I wasn’t used to the soft bed underneath me. I kept waking up during the night, but I must have slept more than I thought because before I knew it light shined down on me.. I blinked heavily. There was an electric light in this place?
“Come on, up and at 'em. We get up earlier than the prisoners. The lights have timers so they turn on when it's time for us to get up. The people in the Wall keep the lights running. You don’t like mornings?”
“I’m usually kicked awake these days,” I growled at him. Why was he cheerful? Mornings sucked. Why did morning people exist? I just wanted to pull the covers back over my head and hide under them.
I got up and out of the bed. “I’m ready.”
He laughed. “I forgot you literally do nothing to get ready. Well sit on the bed while I get ready, but don’t go back to sleep.”
“As if I could with this blasted light,” I mumbled. I looked up from under my lashes and suddenly realized he was naked. I quickly looked back down. I’d seen plenty of men naked before, but I’d never been alone in a room with them before.
I looked back up when I heard clanking. He was grabbing his armor.
“Hey, since you are here, you want to help me with this blasted stuff?” I realized he was talking to me because there was no one else in the room.
I stood up and examined the armor plates.
“The strings are so hard to work with,” he said, trying to reach them. I pulled the laces tightly, bringing the front and back plate together and tied them in place. He put on his belt and I saw the holster for his pistol, the sheath for his short sword, and the clip for his whip, but none of the items were actually there.
“Where are your weapons?”
“I had to turn them in for the night because you were coming to my room. I’ll grab them after I lead you back to your family’s cell.”
“Oh, of course.” You wouldn’t trust a dishonored to be in the same room as unsecured weapons.
He laughed. "Come on, let’s go.” He cleared his throat and suddenly became gruff. His eyes hardened. He grabbed my wrist and dragged me forwards. “Stop fighting me. I don’t want to actually hurt you. I just need to look like I’m being rough when we leave this room."
I swallowed and let him yank me out of the room. When we reached my family’s cell block, there was a guard handing out the morning bread to ladies of the guards first. Bryan let go of me and I made my way toward the line, careful to not look and watch him leave. None of the other women watched their guards leave and I had to be like them.
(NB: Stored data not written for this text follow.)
(** * PAC-RF telemetry ingestion layer

    A shallow embedding of the three components of [src/common] that carry
    decoding logic, and the properties stated about them:

    - [BitStream]  : [bit_parser.c], the MSB-first bit reader;
    - [RingQueue]  : [queue_manager.c], the bounded circular queue;
    - [Nmea]       : [nmea.c], the checksum-guarded sentence decoder.

    Machine integers are integers of [Z] with the wrap-around written out:
    [size_t] is taken as 64 bits wide (LP64), [uint32_t] as 32 bits.  A C
    pointer that may be [NULL] is an [option]; an access outside an array
    is undefined behaviour in C and is the outcome [Undefined] here. *)

From Stdlib Require Import ZArith List Ascii String Lia Bool.
From stdpp Require Import base list strings.

Local Open Scope Z_scope.

(** ** Machine integers and outcomes *)

Definition SIZE_MAX : Z := 2 ^ 64 - 1.

(** Reduction of an arithmetic result to [size_t]. *)
Definition size_t (z : Z) : Z := z mod 2 ^ 64.

(** Reduction of an arithmetic result to [uint32_t]. *)
Definition uint32_t (z : Z) : Z := z mod 2 ^ 32.

(** What a call does: it returns, or it runs into undefined behaviour
    (an array access outside the object). *)
Inductive outcome (A : Type) : Type :=
| Returns (a : A)
| Undefined.

Arguments Returns {A} a.
Arguments Undefined {A}.

(** ** bit_parser.c *)

Module BitStream.

Record BitParser : Type := mkBitParser {
  data : list Z;        (* const uint8_t *data : the bytes of the buffer *)
  bit_length : Z;       (* size_t *)
  bit_pos : Z           (* size_t *)
}.

Definition set_bit_pos (parser : BitParser) (pos : Z) : BitParser :=
  {| data := data parser; bit_length := bit_length parser; bit_pos := pos |}.

Definition bit_parser_init (buf : list Z) (len : Z) : BitParser :=
  {| data := buf; bit_length := len; bit_pos := 0 |}.

(** The body of the [for] loop of [bit_parser_read], run [steps] times from
    loop counter [i] and accumulator [value]. *)
Fixpoint read_loop (parser : BitParser) (steps : nat) (i value : Z)
  : outcome Z :=
  match steps with
  | O => Returns value
  | S steps' =>
      let byte_idx := size_t (bit_pos parser + i) / 8 in
      let bit_idx := 7 - size_t (bit_pos parser + i) mod 8 in
      match data parser !! Z.to_nat byte_idx with
      | None => Undefined
      | Some b =>
          let bit := Z.land (Z.shiftr b bit_idx) 1 in
          read_loop parser steps' (i + 1)
                    (Z.lor (uint32_t (Z.shiftl value 1)) bit)
      end
  end.
(** ** The example application, [examples/idp.py] *)
Module Example.
Import views.

Definition alex : User :=
  {| username := "alex"; email := "alex@example.com" |}.
Definition jordan : User :=
  {| username := "jordan"; email := "jordan@example.com" |}.

Definition users : gmap string User :=
  <["alex" := alex]> (<["jordan" := jordan]> ∅).

(** ['user' in session and session['user'] in users] *)
Definition is_user_logged_in (s : Session) : bool :=
  match s !! "user" with
  | Some (VStr name) => bool_decide (is_Some (users !! name))
  | _ => false
  end.

(** The IdP class of the example. The location of the login redirect is
    the URL of the login route alone; [ExampleApp.ExampleIdentityProvider]
    below takes the URL with its [next] query as the source builds it. *)
Definition ExampleIdentityProvider : IdentityProvider.cls := {|
  IdentityProvider.login_required_impl := fun request s =>
    if is_user_logged_in s then Ok tt
    else Raise (HTTPFound_exc (route_url request "login_view"));
  IdentityProvider.is_user_logged_in_impl := fun _ s =>
    Ok (is_user_logged_in s);
  IdentityProvider.logout_impl := fun _ s =>
    match s !! "user" with
    | Some _ => Ok (delete "user" s)
    | None => Raise (KeyError "'user'")
    end;
  IdentityProvider.get_current_user_impl := fun _ s =>
    match s !! "user" with
    | Some (VStr name) =>
        match users !! name with
        | Some u => Ok u
        | None => Raise (KeyError ("'" +:+ name +:+ "'"))
        end
    | _ => Raise (KeyError "'user'")
    end;
  IdentityProvider.idp_digester_class := "Sha1Digester";
  IdentityProvider.idp_signer_class := "RsaSha1Signer"
|}.

(** A handler that answers the requests of one issuer, named by the
    ['entity_id'] option, and sends responses to its ['acs_url']. *)
Definition accepting_handler (entity_id acs : string) : SPHandler.t := {|
  SPHandler.parse_authn_request := fun raw =>
    match raw with
    | VStr r =>
        if String.eqb r entity_id
        then Ok {| issuer := r; acs_url := acs;
                   nameid_format := IdentityProvider.emailAddress_urn;
                   request_id := "id-1" |}
        else Raise (CannotHandleAssertion "issuer mismatch")
    | _ => Raise (ValueError "not a string")
    end;
  SPHandler.make_response := fun req =>
    Ok {| response_xml := "<Response/>"; response_signed := false |};
  SPHandler.get_response_context := fun req resp relay =>
    Ok (<["acs_url" := VStr (acs_url req)]>
          (<["saml_response" := VStr (response_xml resp)]>
             (<["relay_state" := relay]> ∅)));
  SPHandler.is_valid_redirect := fun url => Ok (String.eqb url acs)
|}.

(** A handler whose parser fails with the exception [e]. *)
Definition failing_handler (e : exn) : SPHandler.t := {|
  SPHandler.parse_authn_request := fun _ => Raise e;
  SPHandler.make_response := fun _ =>
    Ok {| response_xml := ""; response_signed := false |};
  SPHandler.get_response_context := fun _ _ _ => Ok ∅;
  SPHandler.is_valid_redirect := fun _ => Ok false
|}.

Definition str_option (options : gmap string pyval) (k : string) : string :=
  match options !! k with Some (VStr s) => s | _ => "" end.

Definition import_string (path : string)
    : result IdentityProvider.handler_class :=
  if String.eqb path "examples.idp.AttributeSPHandler" then
    Ok (fun _ _ options =>
          Ok (accepting_handler (str_option options "entity_id")
                                (str_option options "acs_url")))
  else if String.eqb path "examples.idp.RejectingSPHandler" then
    Ok (fun _ _ _ => Ok (failing_handler (CannotHandleAssertion "not mine")))
  else if String.eqb path "examples.idp.BrokenSPHandler" then
    Ok (fun _ _ _ => Ok (failing_handler (KeyError "'Issuer'")))
  else Raise (ImportError path).

Definition sp (path entity_id acs : string) : ServiceProviderConfig := {|
  CLASS := Some path;
  OPTIONS := Some (<["entity_id" := VStr entity_id]>
                     (<["acs_url" := VStr acs]> ∅))
|}.

Definition sp_example : ServiceProviderConfig :=
  sp "examples.idp.AttributeSPHandler"
     "http://localhost:9000/saml/metadata.xml"
     "http://localhost:9000/saml/acs/".

Definition idp_config (certificate private_key : option string)
    : gmap string pyval :=
  let d := <["autosubmit" := VBool true]> ∅ in
  let d := match certificate with
           | Some c => <["certificate" := VCert c]> d
           | None => d
           end in
  match private_key with
  | Some k => <["private_key" := VKey k]> d
  | None => d
  end.

Definition registry_with (config : gmap string pyval)
    (sps : list ServiceProviderConfig) : Registry := {|
  saml2_idp_cls := ExampleIdentityProvider;
  registry_settings := {| SAML2_IDP := config; SAML2_SERVICE_PROVIDERS := sps |}
|}.

(** The settings of [examples/idp.py]. *)
Definition registry : Registry :=
  registry_with (idp_config (Some "idp-certificate.pem")
                            (Some "idp-private-key.pem"))
                [sp_example].

Definition request_with (ps : gmap string string) : Request := {|
  params := ps;
  route_url := fun name => "http://localhost:8000/" +:+ name
|}.

Definition logged_in : Session := <["user" := VStr "alex"]> ∅.

Definition captured (saml relay : string) : Session :=
  <["RelayState" := VStr relay]> (<["SAMLRequest" := VStr saml]> logged_in).

Definition sp_issuer : string := "http://localhost:9000/saml/metadata.xml".
Definition sp_acs : string := "http://localhost:9000/saml/acs/".

(** Three registrations: one that rejects every request, the example's
    own, and one whose parser breaks with a [KeyError]. *)
Definition registry3 : Registry :=
  registry_with (idp_config None None)
    [sp "examples.idp.RejectingSPHandler" "" "";
     sp_example;
     sp "examples.idp.BrokenSPHandler" "" ""].

(** The broken handler first, then the example's. *)
Definition registry_broken_first : Registry :=
  registry_with (idp_config None None)
    [sp "examples.idp.BrokenSPHandler" "" ""; sp_example].

(** A private key and no certificate. *)
Definition registry_key_only : Registry :=
  registry_with (idp_config None (Some "idp-private-key.pem")) [sp_example].

Definition persistent_urn : string :=
  "urn:oasis:names:tc:SAML:2.0:nameid-format:persistent".
End Example.

(** ** The metadata view and the rest of the example application *)

(** [handler.is_valid_redirect(url)] returns [False] for the handler the
    generator yields. *)
Definition rejects_redirect (url : string) (r : result SPHandler.t) : Prop :=
  exists handler,
    r = Ok handler /\ SPHandler.is_valid_redirect handler url = Ok false.

(** What position [r] of the generator contributes to
    [any(handler.is_valid_redirect(url) ...)]: the handler's answer, or the
    exception of its construction or of its method. *)
Definition redirect_answer (url : string) (r : result SPHandler.t)
    : result bool :=
  result_bind r (fun handler => SPHandler.is_valid_redirect handler url).

Module Metadata.

(** The values of the metadata context: the Python values above, and the
    list under ['contacts']. *)
Inductive ctxval : Type :=
  | CVal (v : pyval)
  | CList (items : list pyval).

(** What the view leaves behind: the content type it set on
    [request.response], and what it returned or raised. *)
Record run : Type := {
  content_type : string;
  returned : result (gmap string ctxval)
}.

Section WithUtils.
(** [pyramid_saml2.utils.certificate_to_string], applied to whatever
    [get_idp_certificate] returns. *)
Variable certificate_to_string : pyval -> result string.

(** [IdentityProvider.get_metadata_context] *)
Definition get_metadata_context (self : IdentityProvider.t)
    : result (gmap string ctxval) :=
  let entity_id := IdentityProvider.get_idp_entity_id self in
  result_bind
    (certificate_to_string (IdentityProvider.get_idp_certificate self))
    (fun certificate =>
       let slo_url := IdentityProvider.get_slo_url self in
       let sso_url := IdentityProvider.get_sso_url self in
       Ok (<["entity_id" := CVal (VStr entity_id)]>
             (<["certificate" := CVal (VStr certificate)]>
                (<["slo_url" := CVal (VStr slo_url)]>
                   (<["sso_url" := CVal (VStr sso_url)]>
                      (<["org" := CVal VNone]>
                         (<["contacts" := CList []]> ∅))))))).

(** [views.metadata]: [{"idp": idp, **idp.get_metadata_context()}], after
    the content type is set. *)
Definition metadata (registry : views.Registry) (request : Request) : run :=
  let idp := views.new_idp registry request in
  {| content_type := "application/xml";
     returned :=
       result_bind (get_metadata_context idp)
         (fun context => Ok (context ∪ {[ "idp" := CVal VIdp ]})) |}.
End WithUtils.

End Metadata.

(** [examples/idp.py], with the redirect of [login_required] as the source
    computes it and the [post] method of [LoginView]. *)
Module ExampleApp.

(** The text of a key in the message of a [KeyError]. *)
Definition key_repr (v : pyval) : string :=
  match v with
  | VNone => "None"
  | VBool true => "True"
  | VBool false => "False"
  | VStr name => "'" +:+ name +:+ "'"
  | VCert _ => "<X509>"
  | VKey _ => "<PKey>"
  | VIdp => "<IdentityProvider>"
  end.

Section WithLoginUrl.
(** [request.route_url('login_view', _query={"next": request.url})] *)
Variable login_url : Request -> string.

Definition ExampleIdentityProvider : IdentityProvider.cls := {|
  IdentityProvider.login_required_impl := fun request s =>
    if Example.is_user_logged_in s then Ok tt
    else Raise (HTTPFound_exc (login_url request));
  IdentityProvider.is_user_logged_in_impl := fun _ s =>
    Ok (Example.is_user_logged_in s);
  IdentityProvider.logout_impl := fun _ s =>
    match s !! "user" with
    | Some _ => Ok (delete "user" s)
    | None => Raise (KeyError "'user'")
    end;
  IdentityProvider.get_current_user_impl := fun _ s =>
    match s !! "user" with
    | Some (VStr name) =>
        match Example.users !! name with
        | Some u => Ok u
        | None => Raise (KeyError ("'" +:+ name +:+ "'"))
        end
    | Some v => Raise (KeyError (key_repr v))
    | None => Raise (KeyError "'user'")
    end;
  IdentityProvider.idp_digester_class := "Sha1Digester";
  IdentityProvider.idp_signer_class := "RsaSha1Signer"
|}.
End WithLoginUrl.

(** [LoginView.post]: both parameters are read before the session is
    written. *)
Definition LoginView_post (request : Request) : M views.view_result :=
  match params request !! "user" with
  | None => raise (KeyError "'user'")
  | Some user =>
      match params request !! "next" with
      | None => raise (KeyError "'next'")
      | Some next =>
          exec session_set "user" (VStr user) ;;
          ret (views.RFound next)
      end
  end.

End ExampleApp.

(** * Properties *)

(** ** Signing policy and name-id mapping *)

Lemma is_not_None_true (v : pyval) : is_not_None v = true <-> v <> VNone.
Proof. destruct v; simpl; split; intros H; congruence. Qed.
I grabbed a handful of bread and stuffed it in my mouth. Food was always so good, so delicious. Another woman knocked into me, and I realized it was my sister. That mysterious figure I hadn’t seen in ages. Her curly brown hair had gotten long enough to be an afro.
“Casia!”
She turned and glared at me. “Who are you? You’re new? Don’t talk to me, loser.” She said it loudly and the guards laughed. I stared at her in shock. In an undertone whisper, as she was turning away, I heard, “Hi, sister. Bryan will look after you.”
She stalked away from me like a queen. All the women moved out of her way. She grabbed three pieces of bread but the guard said nothing. She smiled at him. “See you tonight, Regan. I’m all yours, right?”
He started to smile, then stopped, unsure of how to react. “Umm, yes, of course. See you tonight, Casia.” Even the guards respected her. She turned and went toward the collection point, and as she passed me she winked and whispered without looking at me. “Don’t do anything stupid.”
What did she think I was going to do? And what was she doing? She seemed to have all the guards wrapped around her little finger.
I followed in her powerful wake toward the collection area and spotted one more familiar face: Reese. I guess she must be older than eighteen.